(Data under study Opens)

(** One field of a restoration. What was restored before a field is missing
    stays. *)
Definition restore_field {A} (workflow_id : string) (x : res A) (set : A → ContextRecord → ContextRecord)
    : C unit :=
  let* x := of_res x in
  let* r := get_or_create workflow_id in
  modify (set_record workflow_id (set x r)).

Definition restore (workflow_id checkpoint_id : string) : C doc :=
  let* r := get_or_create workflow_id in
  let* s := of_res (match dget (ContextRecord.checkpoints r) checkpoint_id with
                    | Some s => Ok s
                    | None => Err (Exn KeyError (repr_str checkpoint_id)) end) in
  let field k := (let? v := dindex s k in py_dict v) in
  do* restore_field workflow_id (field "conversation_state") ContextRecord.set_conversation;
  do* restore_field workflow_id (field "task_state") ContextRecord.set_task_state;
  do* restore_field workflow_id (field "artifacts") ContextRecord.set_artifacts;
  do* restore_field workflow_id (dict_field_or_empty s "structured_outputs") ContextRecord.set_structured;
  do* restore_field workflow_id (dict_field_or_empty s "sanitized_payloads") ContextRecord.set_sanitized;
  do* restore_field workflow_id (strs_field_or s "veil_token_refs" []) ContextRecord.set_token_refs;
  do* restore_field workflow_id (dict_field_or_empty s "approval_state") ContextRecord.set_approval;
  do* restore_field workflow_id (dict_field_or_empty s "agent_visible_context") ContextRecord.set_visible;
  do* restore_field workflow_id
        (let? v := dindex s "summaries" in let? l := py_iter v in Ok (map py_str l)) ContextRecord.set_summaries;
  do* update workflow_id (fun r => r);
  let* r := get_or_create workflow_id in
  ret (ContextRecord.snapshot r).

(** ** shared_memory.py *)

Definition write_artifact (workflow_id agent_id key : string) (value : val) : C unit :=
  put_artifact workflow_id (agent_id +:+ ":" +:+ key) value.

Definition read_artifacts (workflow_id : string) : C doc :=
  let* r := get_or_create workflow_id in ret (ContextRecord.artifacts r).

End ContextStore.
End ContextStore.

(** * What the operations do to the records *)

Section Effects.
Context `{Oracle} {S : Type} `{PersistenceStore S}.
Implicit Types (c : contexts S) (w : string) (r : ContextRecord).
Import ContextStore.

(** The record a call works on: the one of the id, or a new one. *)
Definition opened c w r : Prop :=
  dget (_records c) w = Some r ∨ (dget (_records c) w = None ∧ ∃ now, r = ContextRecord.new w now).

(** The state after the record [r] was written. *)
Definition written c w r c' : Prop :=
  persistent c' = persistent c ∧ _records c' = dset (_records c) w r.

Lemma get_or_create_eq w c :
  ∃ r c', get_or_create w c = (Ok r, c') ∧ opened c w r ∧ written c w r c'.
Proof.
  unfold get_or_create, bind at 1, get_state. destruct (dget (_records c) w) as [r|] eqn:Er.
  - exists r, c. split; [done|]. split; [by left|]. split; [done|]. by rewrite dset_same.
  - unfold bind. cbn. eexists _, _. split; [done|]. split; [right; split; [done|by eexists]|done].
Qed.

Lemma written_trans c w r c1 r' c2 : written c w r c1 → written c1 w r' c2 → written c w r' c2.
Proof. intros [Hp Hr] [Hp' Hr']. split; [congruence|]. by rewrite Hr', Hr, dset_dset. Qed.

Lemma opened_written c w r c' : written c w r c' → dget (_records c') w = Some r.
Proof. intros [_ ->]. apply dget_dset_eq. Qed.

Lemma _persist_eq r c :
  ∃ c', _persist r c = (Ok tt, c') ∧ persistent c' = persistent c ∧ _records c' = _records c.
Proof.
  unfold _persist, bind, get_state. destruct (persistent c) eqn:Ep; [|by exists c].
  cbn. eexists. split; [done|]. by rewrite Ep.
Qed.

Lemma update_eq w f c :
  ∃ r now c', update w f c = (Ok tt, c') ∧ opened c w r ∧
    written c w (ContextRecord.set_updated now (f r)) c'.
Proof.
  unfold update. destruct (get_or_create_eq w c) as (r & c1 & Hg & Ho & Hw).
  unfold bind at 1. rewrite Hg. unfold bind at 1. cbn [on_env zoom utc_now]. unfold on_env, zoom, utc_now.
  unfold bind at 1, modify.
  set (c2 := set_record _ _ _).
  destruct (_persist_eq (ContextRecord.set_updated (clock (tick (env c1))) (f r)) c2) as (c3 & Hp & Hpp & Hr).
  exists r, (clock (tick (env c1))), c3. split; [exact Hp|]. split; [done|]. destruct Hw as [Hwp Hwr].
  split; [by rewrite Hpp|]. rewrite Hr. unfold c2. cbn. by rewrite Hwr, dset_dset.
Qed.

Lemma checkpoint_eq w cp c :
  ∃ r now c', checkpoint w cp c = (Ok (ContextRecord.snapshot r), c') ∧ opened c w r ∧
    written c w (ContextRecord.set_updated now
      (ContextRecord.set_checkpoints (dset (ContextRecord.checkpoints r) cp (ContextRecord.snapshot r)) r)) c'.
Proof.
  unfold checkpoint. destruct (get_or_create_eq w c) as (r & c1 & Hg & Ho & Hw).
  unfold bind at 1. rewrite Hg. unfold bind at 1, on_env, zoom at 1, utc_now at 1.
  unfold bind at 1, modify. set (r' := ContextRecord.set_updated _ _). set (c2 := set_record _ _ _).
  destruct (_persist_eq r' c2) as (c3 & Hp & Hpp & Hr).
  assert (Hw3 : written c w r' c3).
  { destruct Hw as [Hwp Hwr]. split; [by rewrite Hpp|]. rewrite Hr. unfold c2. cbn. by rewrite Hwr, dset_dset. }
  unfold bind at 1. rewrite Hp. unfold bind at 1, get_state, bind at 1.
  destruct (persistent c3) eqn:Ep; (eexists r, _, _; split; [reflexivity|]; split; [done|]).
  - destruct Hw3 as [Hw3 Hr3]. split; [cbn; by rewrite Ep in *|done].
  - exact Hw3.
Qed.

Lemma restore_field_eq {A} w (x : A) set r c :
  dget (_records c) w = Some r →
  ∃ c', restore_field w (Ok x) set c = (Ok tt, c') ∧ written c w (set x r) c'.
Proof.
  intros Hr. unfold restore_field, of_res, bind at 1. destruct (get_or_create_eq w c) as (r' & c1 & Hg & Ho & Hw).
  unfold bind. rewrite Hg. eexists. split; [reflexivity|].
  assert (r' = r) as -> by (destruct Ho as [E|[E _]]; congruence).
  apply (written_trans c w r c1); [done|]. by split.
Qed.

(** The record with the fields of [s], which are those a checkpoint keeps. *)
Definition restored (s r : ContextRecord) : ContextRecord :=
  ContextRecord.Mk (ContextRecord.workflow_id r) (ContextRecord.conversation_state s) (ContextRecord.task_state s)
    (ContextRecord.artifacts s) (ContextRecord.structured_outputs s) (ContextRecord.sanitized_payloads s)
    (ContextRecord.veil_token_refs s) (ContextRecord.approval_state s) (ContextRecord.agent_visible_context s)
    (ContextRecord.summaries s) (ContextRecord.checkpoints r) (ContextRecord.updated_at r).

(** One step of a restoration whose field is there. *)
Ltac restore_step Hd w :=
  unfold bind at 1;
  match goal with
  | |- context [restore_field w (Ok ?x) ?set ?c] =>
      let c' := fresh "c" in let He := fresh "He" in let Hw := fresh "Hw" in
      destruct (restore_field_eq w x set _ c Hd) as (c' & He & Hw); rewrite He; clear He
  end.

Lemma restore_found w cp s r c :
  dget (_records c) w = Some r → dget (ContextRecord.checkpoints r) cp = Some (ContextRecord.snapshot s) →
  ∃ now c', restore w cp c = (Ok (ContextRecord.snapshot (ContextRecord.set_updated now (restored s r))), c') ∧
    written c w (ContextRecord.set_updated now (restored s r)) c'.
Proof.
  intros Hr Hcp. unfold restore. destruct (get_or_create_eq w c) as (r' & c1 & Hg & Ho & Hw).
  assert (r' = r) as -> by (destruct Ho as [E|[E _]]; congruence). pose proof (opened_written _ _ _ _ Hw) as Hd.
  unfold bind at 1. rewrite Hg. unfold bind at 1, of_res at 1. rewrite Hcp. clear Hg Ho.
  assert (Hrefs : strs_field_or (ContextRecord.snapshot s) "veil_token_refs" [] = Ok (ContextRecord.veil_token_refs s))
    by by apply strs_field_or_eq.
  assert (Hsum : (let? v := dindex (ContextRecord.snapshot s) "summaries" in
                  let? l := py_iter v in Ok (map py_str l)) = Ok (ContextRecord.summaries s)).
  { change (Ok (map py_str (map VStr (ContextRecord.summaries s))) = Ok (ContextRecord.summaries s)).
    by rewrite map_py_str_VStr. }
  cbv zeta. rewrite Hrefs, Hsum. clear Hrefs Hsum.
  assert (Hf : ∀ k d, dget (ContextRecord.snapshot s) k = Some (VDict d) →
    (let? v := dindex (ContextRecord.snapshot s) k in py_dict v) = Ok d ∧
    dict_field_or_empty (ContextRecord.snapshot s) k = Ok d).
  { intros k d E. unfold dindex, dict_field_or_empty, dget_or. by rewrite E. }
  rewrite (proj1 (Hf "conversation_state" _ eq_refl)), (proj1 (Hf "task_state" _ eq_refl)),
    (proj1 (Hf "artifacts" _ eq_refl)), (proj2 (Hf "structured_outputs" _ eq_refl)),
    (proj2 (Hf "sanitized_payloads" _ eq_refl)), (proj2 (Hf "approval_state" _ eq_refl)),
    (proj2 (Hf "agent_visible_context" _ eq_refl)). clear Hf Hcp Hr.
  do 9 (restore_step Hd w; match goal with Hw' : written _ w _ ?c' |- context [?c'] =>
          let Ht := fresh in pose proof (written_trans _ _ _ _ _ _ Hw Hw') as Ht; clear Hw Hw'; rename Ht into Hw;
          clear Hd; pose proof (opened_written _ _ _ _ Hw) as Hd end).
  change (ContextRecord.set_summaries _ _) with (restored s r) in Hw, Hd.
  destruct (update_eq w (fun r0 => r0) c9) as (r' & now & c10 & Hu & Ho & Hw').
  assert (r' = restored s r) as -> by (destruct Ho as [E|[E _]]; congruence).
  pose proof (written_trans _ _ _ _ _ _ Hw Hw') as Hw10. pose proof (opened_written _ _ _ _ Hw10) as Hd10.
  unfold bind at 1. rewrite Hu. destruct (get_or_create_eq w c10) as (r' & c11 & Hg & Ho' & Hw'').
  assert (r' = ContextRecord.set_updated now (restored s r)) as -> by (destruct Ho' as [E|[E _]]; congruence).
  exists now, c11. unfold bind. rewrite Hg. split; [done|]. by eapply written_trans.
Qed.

(Data under study Closes)

- **Prompt**
Give back exactly the lines above, from the line containing "(ContextRecord.summaries s) (ContextRecord.checkpoints" through the line containing "Lemma restore_found w", with both end lines and nothing more.

- **Response below**
    (ContextRecord.summaries s) (ContextRecord.checkpoints r) (ContextRecord.updated_at r).

(** One step of a restoration whose field is there. *)
Ltac restore_step Hd w :=
  unfold bind at 1;
  match goal with
  | |- context [restore_field w (Ok ?x) ?set ?c] =>
      let c' := fresh "c" in let He := fresh "He" in let Hw := fresh "Hw" in
      destruct (restore_field_eq w x set _ c Hd) as (c' & He & Hw); rewrite He; clear He
  end.

Lemma restore_found w cp s r c :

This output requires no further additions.